§ Task item
All lines before the one containing "exists before after k, e0", plus that line itself, are to be printed exactly as they appear below.

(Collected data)
Lemma scan_found sel now chain live cool e :
  scan sel now chain live cool = Some (Found e) ->
  exists before after k, chain = before ++ e :: after /\ slot sel e = Some k
    /\ state (kr_health k) now = Live /\ 0 < kr_permits k
    /\ forall e', e' ∈ before -> exists k', slot sel e' = Some k'
         /\ (state (kr_health k') now <> Live \/ kr_permits k' = 0).
Proof.
  revert live cool. induction chain as [|e0 chain IH]; intros live cool H; [done|]. simpl in H.
  apply bind_Some in H as (k & Hk & H).
  assert (Hskip : forall live cool, scan sel now chain live cool = Some (Found e) ->
    (state (kr_health k) now <> Live \/ kr_permits k = 0) ->
    exists before after k, e0 :: chain = before ++ e :: after /\ slot sel e = Some k
      /\ state (kr_health k) now = Live /\ 0 < kr_permits k
      /\ forall e', e' ∈ before -> exists k', slot sel e' = Some k'
           /\ (state (kr_health k') now <> Live \/ kr_permits k' = 0)).
  { intros lv cl Hs Hwhy. destruct (IH _ _ Hs) as (b & a & k1 & -> & H1 & H2 & H3 & H4).
    exists (e0 :: b), a, k1. split_and!; try done. intros e' [->|He']%elem_of_cons; [|by apply H4].
    by exists k. }
  destruct (state (kr_health k) now) eqn:Hst.
  - destruct (Nat.ltb_spec 0 (kr_permits k)) as [Hp|Hp].
    + injection H as <-. exists [], chain, k. split_and!; try done. set_solver.
    + apply (Hskip _ _ H). right. lia.
  - apply (Hskip _ _ H). by left.
  - apply (Hskip _ _ H). by left.
Qed.

Lemma acquire_leased sel chain now deadline e sel' :
  acquire_round sel chain now deadline = Some (Leased e sel') ->
  exists i k, slot_index sel e = Some i /\ sl_keys sel !! i = Some k /\ 0 < kr_permits k
    /\ (now < deadline)%Z
    /\ sel' = with_key sel i (mk_key (kr_provider_idx k) (kr_key_idx k) (kr_permits k - 1)
                                (kr_in_flight k + 1) (kr_health k))
    /\ scan sel now chain false None = Some (Found e).
Proof.
  unfold acquire_round. destruct (Z.leb_spec deadline now); [done|]. intros H1.
  apply bind_Some in H1 as (r & Hscan & H1). destruct r as [e'|l c].
  2: { destruct (negb l && _); done. }
  apply bind_Some in H1 as (i & Hi & H1). apply bind_Some in H1 as (k & Hk & [= <- <-]).
  destruct (scan_found _ _ _ _ _ _ Hscan) as (_ & _ & k' & _ & Hslot & _ & Hp & _).
  unfold slot in Hslot. rewrite Hi in Hslot. simpl in Hslot. rewrite Hk in Hslot. injection Hslot as <-.
  exists i, k. split_and!; try done.
Qed.

Lemma step_permits_ok g s s' : permits_ok g s -> step s s' -> permits_ok g s'.
Proof.
  intros Hok Hstep. destruct Hstep as [sel leases chain now dl e sel' Ha
    |sel leases before e after sel' -> Hr|sel leases e sel' Hr|sel leases e now ra msg sel' Hr
    |sel leases e msg sel' Hr].
  - apply acquire_leased in Ha as (i & k & Hi & Hk & Hp & _ & -> & _).
    apply (permits_ok_update g sel leases (e :: leases) i k); try done.
    + intros j Hne. rewrite held_cons, bool_decide_eq_false_2; [done|congruence].
    + rewrite held_cons, bool_decide_eq_true_2 by done. simpl. lia.
    + rewrite held_cons, bool_decide_eq_true_2 by done. simpl. lia.
  - unfold release in Hr. apply bind_Some in Hr as (i & Hi & Hr). apply bind_Some in Hr as (k & Hk & [= <-]).
    assert (Hpos : 1 <= kr_in_flight k).
    { destruct Hok as (_ & Hlen & Hall). cbn [fst snd] in *.
      destruct (lookup_lt_is_Some_2 (limits g) i) as [n Hn];
        [rewrite <- Hlen; by apply lookup_lt_Some in Hk|].
      destruct (Hall i k n Hk Hn) as [_ ->]. rewrite held_middle, bool_decide_eq_true_2 by done. lia. }
    apply (permits_ok_update g sel (before ++ e :: after) (before ++ after) i k); try done.
    + intros j Hne. rewrite held_middle, bool_decide_eq_false_2; [done|congruence].
    + rewrite held_middle, bool_decide_eq_true_2 by done. simpl. lia.
    + rewrite held_middle, bool_decide_eq_true_2 by done. simpl. lia.
  - by apply (update_health_ok g sel leases e _ sel') in Hr.
  - unfold report_cooldown in Hr. apply bind_Some in Hr as (p & _ & Hr).
    by apply (update_health_ok g sel leases e _ sel') in Hr.
  - by apply (update_health_ok g sel leases e _ sel') in Hr.
Qed.


(** ** What one round of [acquire] decides *)

Definition key_state (sel : Selector) (now : Z) (e : Endpoint) (st : KeyState) : Prop :=
  exists k, slot sel e = Some k /\ state (kr_health k) now = st.

(** A request may be sent there now. *)
Definition usable (sel : Selector) (now : Z) (e : Endpoint) : Prop :=
  exists k, slot sel e = Some k /\ state (kr_health k) now = Live /\ 0 < kr_permits k.

Lemma key_state_fun sel now e s1 s2 : key_state sel now e s1 -> key_state sel now e s2 -> s1 = s2.
Proof. intros (k1 & H1 & <-) (k2 & H2 & <-). congruence. Qed.

Lemma earlier_spec cur until : exists m, earlier cur until = Some m
  /\ (m <= until)%Z /\ (forall c, cur = Some c -> (m <= c)%Z) /\ (Some m = cur \/ m = until).
Proof.
  destruct cur as [c|]; simpl.
  - destruct (Z.leb_spec c until).
    + exists c. split_and!; [done|lia|intros ? [= <-]; lia|by left].
    + exists until. split_and!; [done|lia|intros ? [= <-]; lia|by right].
  - exists until. split_and!; [done|lia|done|by right].
Qed.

§ Output
Lemma scan_found sel now chain live cool e :
  scan sel now chain live cool = Some (Found e) ->
  exists before after k, chain = before ++ e :: after /\ slot sel e = Some k
    /\ state (kr_health k) now = Live /\ 0 < kr_permits k
    /\ forall e', e' ∈ before -> exists k', slot sel e' = Some k'
         /\ (state (kr_health k') now <> Live \/ kr_permits k' = 0).
Proof.
  revert live cool. induction chain as [|e0 chain IH]; intros live cool H; [done|]. simpl in H.
  apply bind_Some in H as (k & Hk & H).
  assert (Hskip : forall live cool, scan sel now chain live cool = Some (Found e) ->
    (state (kr_health k) now <> Live \/ kr_permits k = 0) ->
    exists before after k, e0 :: chain = before ++ e :: after /\ slot sel e = Some k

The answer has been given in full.